There was some legal history today in Belize City, as for the first time in a case involving extradition, there has been a challenge mounted to the lower court’s actual decision in addition to the standard habeas corpus application filed in such cases.
28 year old Deon Bruce is accused of murder and related charges in the United States and Chief Magistrate Ann-Marie Smith ordered him to be extradited to stand trial in Chicago, Illinois earlier this year.
But Bruce’s attorney Audrey Matura-Shepherd is challenging how she arrived at the decision via judicial review. She spoke to us following this morning’s session before Justice Courtney Abel.
“When you are brought before the magistrate court for a disposition matter, once that decision is made there is no appeal. But you can get a writ of habeas corpus, saying that you are being wrongly held, but that’s a very difficult bar to cross.

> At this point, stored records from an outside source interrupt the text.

Definition toy_world (a : list (Z * @Arrival (@demo_net Demo.toy_thread))) : @World (@demo_net Demo.toy_thread) ToyCurve.toy_curve ToyCurve.toy_rng :=
  mkWorld 0 [] a [] [] (1 : @rng ToyCurve.toy_curve ToyCurve.toy_rng).
Definition client_end : DtlsClientSession := mkDtlsClientSession unspecified unspecified (toy_session RoleOfClient).
Definition server_end : DtlsServerSession := mkDtlsServerSession unspecified unspecified (toy_session RoleOfServer) [] 3.

(** Two messages: the server's part, with the requests there after a second
    each. *)
Lemma demo_round_trips_witness :
  exists requests responses c' d' w', linked c' d' 3 3 /\ length responses = 2%nat /\
    steps (server_step []) 2 (Serving 1 server_end (toy_world (arriving unspecified unspecified [SECOND; 2 * SECOND] requests))) =
      ([str_bytes "server: received: hello 0"; str_bytes "server: received: hello 1"], Serving 1 d' w') /\
    sent w' = map (fun a => (unspecified, unspecified, a)) responses.
Proof.
  destruct (demo_round_trips client_end server_end 1 1 0 2) as (qs & as_ & c' & d' & _ & La & Hl & Hs & _);
    [|done..|].
  { split; [done|]. split; [by_decide|]. split; [done|]. split; [done|].
    split; (split; [done|]; split; [done|]; split; [done|]; exists []; split; [apply window_repr_new|constructor]). }
  destruct (Hs [] 1 (toy_world (arriving unspecified unspecified [SECOND; 2 * SECOND] qs)) [SECOND; 2 * SECOND] unspecified [])
    as (w' & E & _ & Es); [done|done|by_decide|by rewrite app_nil_r|].
  exists qs, as_, c', d', w'. split; [exact Hl|]. split; [exact La|]. split; [exact E|exact Es].
Defined.

(** A server that receives noise reports a failed attempt after its timeout and
    listens again, and so does a client that hears nothing. *)
Lemma boards_never_stop_witness :
  let sb := Listening 1 (toy_world [(SECOND, Rx [1; 2; 3] unspecified unspecified)]) in
  let cb := Connecting 1 0 (toy_world []) in
  server_ok (steps (server_step [5]) 2 sb).2 /\ client_ok (steps (client_step unspecified unspecified [5]) 2 cb).2.
Proof.
  intros sb cb. pose proof (boards_never_stop unspecified unspecified [5] 2 sb cb) as H.
  destruct (steps (server_step [5]) 2 sb), (steps (client_step unspecified unspecified [5]) 2 cb).
  destruct H as (H1 & H2 & _); [split; [repeat constructor; by_decide|done]|split; [constructor|done]|]. by split.
Defined.
End Witness.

However, there is always in law in generally option to that you can seek judicial review of a decision of a magistrate and when you seek that, you are not reviewing the destitution per say, but how the magistrate arrived at that decision, and then it verbally taking all the technical points and how the legal points possible to show that there were errors in law, there were irregularities, there were procedural impropriety, there were unreasonable things considered and irrelevant things, and there were relevant information that should have been considered”.
In court, Matura-Shepherd laid six grounds for judicial review: that Chief Magistrate Smith acted above her authority legally to order Bruce’s extradition after concluding that there was sufficient evidence when the actual decision to extradite is up to the Minister of Foreign Affairs; that she made certain errors of law, procedure and exercise of authority; that the evidence presented by the U.S. Government was inadmissible both in form and substance and there was nothing for the court to consider; that the Chief Magistrate misguided herself on the evidence produced, leading to an erroneous conclusion in favour of the Government; that she erred in law by concluding that there was sufficient evidence under the laws of Belize that would satisfy extradition; and finally that she facilitated abuse of process by allowing the Solicitor General’s office to essentially conduct a private criminal prosecution of her client and demonstrated apparent bias against Bruce in the pre-hearing stage and despite that continued as adjudicator.
The case now turns to the habeas corpus application, as Matura-Shepherd explains.
Audrey Matura Shepherd: “It is a bit novel because usually the way most extradition matters go it’s just habeas corpus and then you appeal at on that. Let us do the habeas corpus, but let us do the judicial review. There is authority in law in the United Kingdom where it would apply to us where you can have both at the same time. So, we are arguing both. But the business that started with the judicial review is that as you notice, my client, for whatever reason, has not been brought from prison, and an habeas corpus cannot be heard without the prisoner before the court because habeas corpus means bring forth the body. So, how will you have a hearing without the body being present”.
At the time of our interview Bruce had indeed not been presented at court but he did make it for the afternoon session. Arguments continued throughout the afternoon and will continue into Friday when the Government responds.